Work required>
Output all entries verbatim.

Dataset content>
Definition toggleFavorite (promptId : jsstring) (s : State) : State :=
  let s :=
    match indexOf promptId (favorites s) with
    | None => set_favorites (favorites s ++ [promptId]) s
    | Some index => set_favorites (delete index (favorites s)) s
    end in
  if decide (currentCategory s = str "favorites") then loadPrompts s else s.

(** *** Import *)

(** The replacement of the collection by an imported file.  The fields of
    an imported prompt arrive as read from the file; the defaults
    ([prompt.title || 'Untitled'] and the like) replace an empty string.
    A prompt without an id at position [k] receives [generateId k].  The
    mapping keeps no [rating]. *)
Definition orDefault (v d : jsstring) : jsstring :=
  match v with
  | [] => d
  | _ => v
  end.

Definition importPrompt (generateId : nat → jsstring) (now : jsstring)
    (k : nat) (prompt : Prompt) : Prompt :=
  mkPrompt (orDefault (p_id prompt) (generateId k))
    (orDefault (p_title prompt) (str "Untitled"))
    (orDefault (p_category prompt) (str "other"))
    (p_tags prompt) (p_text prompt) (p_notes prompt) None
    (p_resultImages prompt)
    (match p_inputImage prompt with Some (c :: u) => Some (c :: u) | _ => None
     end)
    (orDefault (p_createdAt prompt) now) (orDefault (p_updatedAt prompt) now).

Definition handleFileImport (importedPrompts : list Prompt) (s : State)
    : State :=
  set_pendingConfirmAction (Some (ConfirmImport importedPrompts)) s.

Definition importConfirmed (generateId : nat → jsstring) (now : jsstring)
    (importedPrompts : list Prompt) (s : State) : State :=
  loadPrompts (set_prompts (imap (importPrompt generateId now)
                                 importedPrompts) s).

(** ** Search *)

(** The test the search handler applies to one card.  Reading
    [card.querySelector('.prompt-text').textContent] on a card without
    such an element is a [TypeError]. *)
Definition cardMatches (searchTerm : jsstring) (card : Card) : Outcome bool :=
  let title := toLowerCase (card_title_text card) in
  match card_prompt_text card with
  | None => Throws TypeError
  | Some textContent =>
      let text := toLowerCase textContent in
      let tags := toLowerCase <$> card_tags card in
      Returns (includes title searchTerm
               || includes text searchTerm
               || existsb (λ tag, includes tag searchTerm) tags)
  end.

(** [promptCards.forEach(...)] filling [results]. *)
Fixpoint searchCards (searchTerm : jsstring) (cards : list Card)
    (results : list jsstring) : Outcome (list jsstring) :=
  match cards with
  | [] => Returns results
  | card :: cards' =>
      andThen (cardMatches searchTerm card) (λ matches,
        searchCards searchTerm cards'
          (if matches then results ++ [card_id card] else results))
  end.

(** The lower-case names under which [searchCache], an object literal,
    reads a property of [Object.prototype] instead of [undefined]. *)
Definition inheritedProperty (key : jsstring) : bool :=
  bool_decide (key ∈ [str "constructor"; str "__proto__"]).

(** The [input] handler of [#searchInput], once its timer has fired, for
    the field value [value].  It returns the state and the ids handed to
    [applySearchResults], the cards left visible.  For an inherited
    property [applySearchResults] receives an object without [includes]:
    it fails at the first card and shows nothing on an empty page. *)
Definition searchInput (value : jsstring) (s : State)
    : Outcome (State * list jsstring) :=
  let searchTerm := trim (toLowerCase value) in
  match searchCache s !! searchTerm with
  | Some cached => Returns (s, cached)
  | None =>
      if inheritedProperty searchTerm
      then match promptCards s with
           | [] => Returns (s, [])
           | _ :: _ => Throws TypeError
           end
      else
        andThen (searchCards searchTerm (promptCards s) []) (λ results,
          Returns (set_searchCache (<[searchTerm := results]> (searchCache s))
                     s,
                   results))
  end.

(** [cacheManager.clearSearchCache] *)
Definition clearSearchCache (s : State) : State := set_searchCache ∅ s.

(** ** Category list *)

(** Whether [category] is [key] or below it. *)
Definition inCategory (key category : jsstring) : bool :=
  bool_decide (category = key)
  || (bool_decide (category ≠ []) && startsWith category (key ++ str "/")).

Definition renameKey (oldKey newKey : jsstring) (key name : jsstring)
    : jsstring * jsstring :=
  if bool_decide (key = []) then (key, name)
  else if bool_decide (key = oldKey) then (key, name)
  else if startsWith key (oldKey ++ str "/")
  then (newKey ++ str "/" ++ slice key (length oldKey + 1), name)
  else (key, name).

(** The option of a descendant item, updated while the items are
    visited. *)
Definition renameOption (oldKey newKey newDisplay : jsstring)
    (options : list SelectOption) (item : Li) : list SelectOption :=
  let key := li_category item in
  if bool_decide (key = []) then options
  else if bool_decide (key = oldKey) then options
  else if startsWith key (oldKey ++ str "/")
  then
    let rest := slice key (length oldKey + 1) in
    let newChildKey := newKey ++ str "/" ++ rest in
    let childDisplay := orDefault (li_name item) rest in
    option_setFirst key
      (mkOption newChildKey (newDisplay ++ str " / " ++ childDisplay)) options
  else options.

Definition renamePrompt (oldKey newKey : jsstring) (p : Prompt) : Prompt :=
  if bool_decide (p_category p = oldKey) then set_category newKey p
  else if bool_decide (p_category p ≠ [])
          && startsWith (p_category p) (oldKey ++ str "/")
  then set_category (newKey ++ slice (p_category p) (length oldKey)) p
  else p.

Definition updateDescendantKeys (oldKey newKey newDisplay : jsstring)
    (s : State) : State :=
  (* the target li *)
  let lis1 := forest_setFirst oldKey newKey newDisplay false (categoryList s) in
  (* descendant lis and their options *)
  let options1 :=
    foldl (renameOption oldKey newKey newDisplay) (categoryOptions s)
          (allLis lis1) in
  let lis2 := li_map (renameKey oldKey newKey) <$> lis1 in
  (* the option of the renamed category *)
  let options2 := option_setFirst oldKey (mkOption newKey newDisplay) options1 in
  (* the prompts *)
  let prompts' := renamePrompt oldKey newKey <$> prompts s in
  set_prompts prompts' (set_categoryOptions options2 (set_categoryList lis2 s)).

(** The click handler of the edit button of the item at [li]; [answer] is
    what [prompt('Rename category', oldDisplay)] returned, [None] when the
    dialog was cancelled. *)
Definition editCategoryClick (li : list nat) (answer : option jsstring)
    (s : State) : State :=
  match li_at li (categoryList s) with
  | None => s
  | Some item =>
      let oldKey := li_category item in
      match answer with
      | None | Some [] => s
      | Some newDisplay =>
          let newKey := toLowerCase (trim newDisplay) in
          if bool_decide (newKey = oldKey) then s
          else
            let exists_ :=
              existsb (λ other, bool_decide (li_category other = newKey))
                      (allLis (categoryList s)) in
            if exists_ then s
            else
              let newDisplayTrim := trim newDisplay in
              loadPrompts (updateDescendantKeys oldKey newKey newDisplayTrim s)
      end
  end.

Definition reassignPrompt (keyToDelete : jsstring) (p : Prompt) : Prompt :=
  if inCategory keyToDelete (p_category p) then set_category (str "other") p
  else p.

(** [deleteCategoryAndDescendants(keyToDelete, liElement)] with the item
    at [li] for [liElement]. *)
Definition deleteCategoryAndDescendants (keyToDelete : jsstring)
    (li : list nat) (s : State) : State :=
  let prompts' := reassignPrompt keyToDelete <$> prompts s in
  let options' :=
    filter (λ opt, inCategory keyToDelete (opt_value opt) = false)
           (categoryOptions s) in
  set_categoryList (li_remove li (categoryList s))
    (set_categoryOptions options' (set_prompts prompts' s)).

Worked solution>
Definition toggleFavorite (promptId : jsstring) (s : State) : State :=
  let s :=
    match indexOf promptId (favorites s) with
    | None => set_favorites (favorites s ++ [promptId]) s
    | Some index => set_favorites (delete index (favorites s)) s
    end in
  if decide (currentCategory s = str "favorites") then loadPrompts s else s.

(** *** Import *)

(** The replacement of the collection by an imported file.  The fields of
    an imported prompt arrive as read from the file; the defaults
    ([prompt.title || 'Untitled'] and the like) replace an empty string.
    A prompt without an id at position [k] receives [generateId k].  The
    mapping keeps no [rating]. *)
Definition orDefault (v d : jsstring) : jsstring :=
  match v with
  | [] => d
  | _ => v
  end.

Definition importPrompt (generateId : nat → jsstring) (now : jsstring)
    (k : nat) (prompt : Prompt) : Prompt :=
  mkPrompt (orDefault (p_id prompt) (generateId k))
    (orDefault (p_title prompt) (str "Untitled"))
    (orDefault (p_category prompt) (str "other"))
    (p_tags prompt) (p_text prompt) (p_notes prompt) None
    (p_resultImages prompt)
    (match p_inputImage prompt with Some (c :: u) => Some (c :: u) | _ => None
     end)
    (orDefault (p_createdAt prompt) now) (orDefault (p_updatedAt prompt) now).

Definition handleFileImport (importedPrompts : list Prompt) (s : State)
    : State :=
  set_pendingConfirmAction (Some (ConfirmImport importedPrompts)) s.

Definition importConfirmed (generateId : nat → jsstring) (now : jsstring)
    (importedPrompts : list Prompt) (s : State) : State :=
  loadPrompts (set_prompts (imap (importPrompt generateId now)
                                 importedPrompts) s).

(** ** Search *)

(** The test the search handler applies to one card.  Reading
    [card.querySelector('.prompt-text').textContent] on a card without
    such an element is a [TypeError]. *)
Definition cardMatches (searchTerm : jsstring) (card : Card) : Outcome bool :=
  let title := toLowerCase (card_title_text card) in
  match card_prompt_text card with
  | None => Throws TypeError
  | Some textContent =>
      let text := toLowerCase textContent in
      let tags := toLowerCase <$> card_tags card in
      Returns (includes title searchTerm
               || includes text searchTerm
               || existsb (λ tag, includes tag searchTerm) tags)
  end.

(** [promptCards.forEach(...)] filling [results]. *)
Fixpoint searchCards (searchTerm : jsstring) (cards : list Card)
    (results : list jsstring) : Outcome (list jsstring) :=
  match cards with
  | [] => Returns results
  | card :: cards' =>
      andThen (cardMatches searchTerm card) (λ matches,
        searchCards searchTerm cards'
          (if matches then results ++ [card_id card] else results))
  end.

(** The lower-case names under which [searchCache], an object literal,
    reads a property of [Object.prototype] instead of [undefined]. *)
Definition inheritedProperty (key : jsstring) : bool :=
  bool_decide (key ∈ [str "constructor"; str "__proto__"]).

(** The [input] handler of [#searchInput], once its timer has fired, for
    the field value [value].  It returns the state and the ids handed to
    [applySearchResults], the cards left visible.  For an inherited
    property [applySearchResults] receives an object without [includes]:
    it fails at the first card and shows nothing on an empty page. *)
Definition searchInput (value : jsstring) (s : State)
    : Outcome (State * list jsstring) :=
  let searchTerm := trim (toLowerCase value) in
  match searchCache s !! searchTerm with
  | Some cached => Returns (s, cached)
  | None =>
      if inheritedProperty searchTerm
      then match promptCards s with
           | [] => Returns (s, [])
           | _ :: _ => Throws TypeError
           end
      else
        andThen (searchCards searchTerm (promptCards s) []) (λ results,
          Returns (set_searchCache (<[searchTerm := results]> (searchCache s))
                     s,
                   results))
  end.

(** [cacheManager.clearSearchCache] *)
Definition clearSearchCache (s : State) : State := set_searchCache ∅ s.

(** ** Category list *)

(** Whether [category] is [key] or below it. *)
Definition inCategory (key category : jsstring) : bool :=
  bool_decide (category = key)
  || (bool_decide (category ≠ []) && startsWith category (key ++ str "/")).

Definition renameKey (oldKey newKey : jsstring) (key name : jsstring)
    : jsstring * jsstring :=
  if bool_decide (key = []) then (key, name)
  else if bool_decide (key = oldKey) then (key, name)
  else if startsWith key (oldKey ++ str "/")
  then (newKey ++ str "/" ++ slice key (length oldKey + 1), name)
  else (key, name).

(** The option of a descendant item, updated while the items are
    visited. *)
Definition renameOption (oldKey newKey newDisplay : jsstring)
    (options : list SelectOption) (item : Li) : list SelectOption :=
  let key := li_category item in
  if bool_decide (key = []) then options
  else if bool_decide (key = oldKey) then options
  else if startsWith key (oldKey ++ str "/")
  then
    let rest := slice key (length oldKey + 1) in
    let newChildKey := newKey ++ str "/" ++ rest in
    let childDisplay := orDefault (li_name item) rest in
    option_setFirst key
      (mkOption newChildKey (newDisplay ++ str " / " ++ childDisplay)) options
  else options.

Definition renamePrompt (oldKey newKey : jsstring) (p : Prompt) : Prompt :=
  if bool_decide (p_category p = oldKey) then set_category newKey p
  else if bool_decide (p_category p ≠ [])
          && startsWith (p_category p) (oldKey ++ str "/")
  then set_category (newKey ++ slice (p_category p) (length oldKey)) p
  else p.

Definition updateDescendantKeys (oldKey newKey newDisplay : jsstring)
    (s : State) : State :=
  (* the target li *)
  let lis1 := forest_setFirst oldKey newKey newDisplay false (categoryList s) in
  (* descendant lis and their options *)
  let options1 :=
    foldl (renameOption oldKey newKey newDisplay) (categoryOptions s)
          (allLis lis1) in
  let lis2 := li_map (renameKey oldKey newKey) <$> lis1 in
  (* the option of the renamed category *)
  let options2 := option_setFirst oldKey (mkOption newKey newDisplay) options1 in
  (* the prompts *)
  let prompts' := renamePrompt oldKey newKey <$> prompts s in
  set_prompts prompts' (set_categoryOptions options2 (set_categoryList lis2 s)).

(** The click handler of the edit button of the item at [li]; [answer] is
    what [prompt('Rename category', oldDisplay)] returned, [None] when the
    dialog was cancelled. *)
Definition editCategoryClick (li : list nat) (answer : option jsstring)
    (s : State) : State :=
  match li_at li (categoryList s) with
  | None => s
  | Some item =>
      let oldKey := li_category item in
      match answer with
      | None | Some [] => s
      | Some newDisplay =>
          let newKey := toLowerCase (trim newDisplay) in
          if bool_decide (newKey = oldKey) then s
          else
            let exists_ :=
              existsb (λ other, bool_decide (li_category other = newKey))
                      (allLis (categoryList s)) in
            if exists_ then s
            else
              let newDisplayTrim := trim newDisplay in
              loadPrompts (updateDescendantKeys oldKey newKey newDisplayTrim s)
      end
  end.

Definition reassignPrompt (keyToDelete : jsstring) (p : Prompt) : Prompt :=
  if inCategory keyToDelete (p_category p) then set_category (str "other") p
  else p.

(** [deleteCategoryAndDescendants(keyToDelete, liElement)] with the item
    at [li] for [liElement]. *)
Definition deleteCategoryAndDescendants (keyToDelete : jsstring)
    (li : list nat) (s : State) : State :=
  let prompts' := reassignPrompt keyToDelete <$> prompts s in
  let options' :=
    filter (λ opt, inCategory keyToDelete (opt_value opt) = false)
           (categoryOptions s) in
  set_categoryList (li_remove li (categoryList s))
    (set_categoryOptions options' (set_prompts prompts' s)).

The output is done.